On Wed, Dec 30, 2009 at 12:13 PM, Daniel Spångberg <daniels_at_[hidden]>wrote:

> Dear OpenMPI list,
>
> I have used the dynamic rules for collectives to be able to select one
> specific algorithm. With the latest versions of openmpi this seems to be
> broken. Just enabling coll_tuned_use_dynamic_rules causes the code to
> segfault. However, I do not provide a file with rules, since I just want to
> modify the behavior of one routine.
>
> I have tried the below example code on openmpi 1.3.2, 1.3.3, 1.3.4, and
> 1.4. It *works* on 1.3.2, 1.3.3, but segfaults on 1.3.4 and 1.4. I have
> confirmed this on Scientific Linux 5.2, and 5.4. I have also successfully
> reproduced the crash using version 1.4 running on debian etch.
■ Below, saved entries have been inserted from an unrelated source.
(** * Roster conversion script [scripts/convert_csv.py]

    A shallow embedding of the row transformer of the gymnastics club
    manager's CSV conversion script, and the properties of its name
    resolution, level normalisation, fee lookup, status derivation and
    row admission.

    Python values that reach the script are either [None] or a [str].
    A [str] is modelled as a Rocq [string] whose characters are the code
    points U+0000..U+00FF (one [ascii] per code point); the character
    classes of [str.isspace] and [str.lower] are the ones CPython uses on
    that range. *)

From Stdlib Require Import ZArith NArith Ascii String List Bool Lia.
From Stdlib Require Import Numbers.DecimalString.
From stdpp Require Import base gmap strings list fin_maps.

Local Open Scope Z_scope.

(** ** Python strings *)

Module Str.

(** [str.isspace] on one code point: TAB..CR, FS..US, SPACE, NEL, NBSP. *)
Definition isspace (c : ascii) : bool :=
  let n := N_of_ascii c in
  ((9 <=? n) && (n <=? 13) || (28 <=? n) && (n <=? 32)
   || (n =? 133) || (n =? 160))%N.

(** [str.lower] on one code point: A..Z and the Latin-1 capitals
    U+00C0..U+00DE (the multiplication sign U+00D7 apart) move up by 32. *)
Definition lower_char (c : ascii) : ascii :=
  let n := N_of_ascii c in
  if ((65 <=? n) && (n <=? 90)
      || (192 <=? n) && (n <=? 222) && negb (n =? 215))%N
  then ascii_of_N (n + 32) else c.

(** The character class [[a-zA-Z]] of the [re] module. *)
Definition is_ascii_letter (c : ascii) : bool :=
  let n := N_of_ascii c in
  ((65 <=? n) && (n <=? 90) || (97 <=? n) && (n <=? 122))%N.

Fixpoint lower (s : string) : string :=
  match s with
  | EmptyString => EmptyString
  | String c s' => String (lower_char c) (lower s')
  end.

Fixpoint lstrip (s : string) : string :=
  match s with
  | EmptyString => EmptyString
  | String c s' => if isspace c then lstrip s' else s
  end.

Fixpoint rstrip (s : string) : string :=
  match s with
  | EmptyString => EmptyString
  | String c s' =>
      match rstrip s' with
      | EmptyString => if isspace c then EmptyString else String c EmptyString
      | r => String c r
      end
  end.

(** [s.strip()] *)
Definition strip (s : string) : string := rstrip (lstrip s).

(** [s.split()]: the maximal runs of non-space characters, in order.
    [cur] is the token being read, if one has been started. *)
Fixpoint split_go (cur : option string) (s : string) : list string :=
  match s with
  | EmptyString => option_list cur
  | String c s' =>
      if isspace c then option_list cur ++ split_go None s'
      else split_go (Some (from_option (fun t => t +:+ String c EmptyString)
                                       (String c EmptyString) cur)) s'
  end.

Definition split (s : string) : list string := split_go None s.

(** [sep.join(parts)] *)
Fixpoint join (sep : string) (parts : list string) : string :=
  match parts with
  | [] => EmptyString
  | [p] => p
  | p :: rest => p +:+ sep +:+ join sep rest
  end.

(** [re.sub(r'[^a-zA-Z]', '', s)] *)
Fixpoint sub_non_letters (s : string) : string :=
  match s with
  | EmptyString => EmptyString
  | String c s' =>
      if is_ascii_letter c then String c (sub_non_letters s')
      else sub_non_letters s'
  end.

(** [x in xs] for a list of strings *)
Definition elem (x : string) (xs : list string) : bool :=
  existsb (String.eqb x) xs.

(** [str(n)] for an [int] *)
Definition of_int (n : Z) : string := NilZero.string_of_int (Z.to_int n).

(** A stripped string does not start with a space. *)
Definition no_lead (s : string) : Prop :=
  match s with
  | EmptyString => True
  | String c _ => isspace c = false
  end.

(** [c in s] for a one-character [c] *)
Fixpoint contains_char (c : ascii) (s : string) : bool :=
  match s with
  | EmptyString => false
  | String c' s' => Ascii.eqb c' c || contains_char c s'
  end.

(** Does the string hold a character of [str.isspace]? *)
Fixpoint has_space (s : string) : bool :=
  match s with
  | EmptyString => false
  | String c s' => isspace c || has_space s'
  end.

(** The letters a..z. *)
Definition is_ascii_lower (c : ascii) : bool :=
  let n := N_of_ascii c in ((97 <=? n) && (n <=? 122))%N.

(** A token: not empty, and free of spaces. *)
Definition token (t : string) : Prop := t <> "" /\ has_space t = false.

Fixpoint all_chars (p : ascii -> bool) (s : string) : bool :=
  match s with
  | EmptyString => true
  | String c s' => p c && all_chars p s'
  end.

End Str.

(** ** Python values, exceptions and results *)

(** The values a [csv.DictReader] row holds, and the script passes around:
    a [str], or [None] (a row shorter than the header leaves its missing
    fields at [None]). *)
Inductive pyval : Type :=
| PyNone
| PyStr (s : string).

Inductive exn : Type :=
| AttributeError   (* a [str] method called on [None] *)
| IndexError       (* a list indexed out of its range *)
| ValueError.      (* [DictWriter] given a key outside its field names *)

Inductive result (A : Type) : Type :=
| Ok (a : A)
| Raise (e : exn).
Arguments Ok {A} a.
Arguments Raise {A} e.

Definition bind {A B : Type} (k : A -> result B) (m : result A) : result B :=
  match m with
  | Ok a => k a
  | Raise e => Raise e
  end.

#[export] Instance result_ret : MRet result := @Ok.
#[export] Instance result_bind : MBind result := @bind.

(** Truth value of a Python value: [None] and [''] are false. *)
Definition truthy (v : pyval) : bool :=
  match v with
  | PyNone => false
  | PyStr s => negb (String.eqb s "")
  end.

(** [v.lower()] and [v.strip()] *)
Definition meth_lower (v : pyval) : result string :=
  match v with
  | PyStr s => Ok (Str.lower s)
  | PyNone => Raise AttributeError
  end.

Definition meth_strip (v : pyval) : result string :=
  match v with
  | PyStr s => Ok (Str.strip s)
  | PyNone => Raise AttributeError
  end.

(** [xs[i]] for a list and a non-negative index *)
Definition index {A : Type} (xs : list A) (i : nat) : result A :=
  match xs !! i with
  | Some x => Ok x
  | None => Raise IndexError
  end.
All running
> on amd64, compiled from source without other options to configure than
> --prefix. The crash occurs whether I use the intel 11.1 compiler (via env
> CC) or gcc. It also occurs no matter the btl is set to openib,self tcp,self
> sm,self or combinations of those. See below for ompi_info and other info. I
> have tried MPI_Alltoall, MPI_Alltoallv, and MPI_Allreduce which behave the
> same.
>
> #include <stdlib.h>
> #include <mpi.h>
>

>
> int main(int argc, char **argv)
> {
> int rank,size;
> char *buffer, *buffer2;
>
> MPI_Init(&argc,&argv);
>
> MPI_Comm_size(MPI_COMM_WORLD,&size);
> MPI_Comm_rank(MPI_COMM_WORLD,&rank);
>
> buffer=calloc(100*size,1);
> buffer2=calloc(100*size,1);
>
> MPI_Alltoall(buffer,100,MPI_BYTE,buffer2,100,MPI_BYTE,MPI_COMM_WORLD);
>
> MPI_Finalize();
> return 0;
> }
>
> Demonstrated behaviour:
>
> $ ompi_info
> Package: Open MPI daniels_at_arthur Distribution
> Open MPI: 1.4
> Open MPI SVN revision: r22285
> Open MPI release date: Dec 08, 2009
> Open RTE: 1.4
> Open RTE SVN revision: r22285
> Open RTE release date: Dec 08, 2009
> OPAL: 1.4
> OPAL SVN revision: r22285
> OPAL release date: Dec 08, 2009
> Ident string: 1.4
> Prefix:
> /home/daniels/src/MISC/openmpi-1.4/openmpi-1.4_install
> Configured architecture: x86_64-unknown-linux-gnu
> Configure host: arthur
> Configured by: daniels
> Configured on: Tue Dec 29 16:54:37 CET 2009
> Configure host: arthur
> Built by: daniels
> Built on: Tue Dec 29 17:04:36 CET 2009
> Built host: arthur
> C bindings: yes
> C++ bindings: yes
> Fortran77 bindings: yes (all)
> Fortran90 bindings: yes
> Fortran90 bindings size: small
> C compiler: gcc
> C compiler absolute: /usr/bin/gcc
> C++ compiler: g++
> C++ compiler absolute: /usr/bin/g++
> Fortran77 compiler: gfortran
> Fortran77 compiler abs: /usr/bin/gfortran
> Fortran90 compiler: gfortran
> Fortran90 compiler abs: /usr/bin/gfortran
> C profiling: yes
> C++ profiling: yes
> Fortran77 profiling: yes
> Fortran90 profiling: yes
> C++ exceptions: no
> Thread support: posix (mpi: no, progress: no)
> Sparse Groups: no
> Internal debug support: no
> MPI parameter check: runtime
> Memory profiling support: no
> Memory debugging support: no
> libltdl support: yes
> Heterogeneous support: no
> mpirun default --prefix: no
> MPI I/O support: yes
> MPI_WTIME support: gettimeofday
> Symbol visibility support: yes
> FT Checkpoint support: no (checkpoint thread: no)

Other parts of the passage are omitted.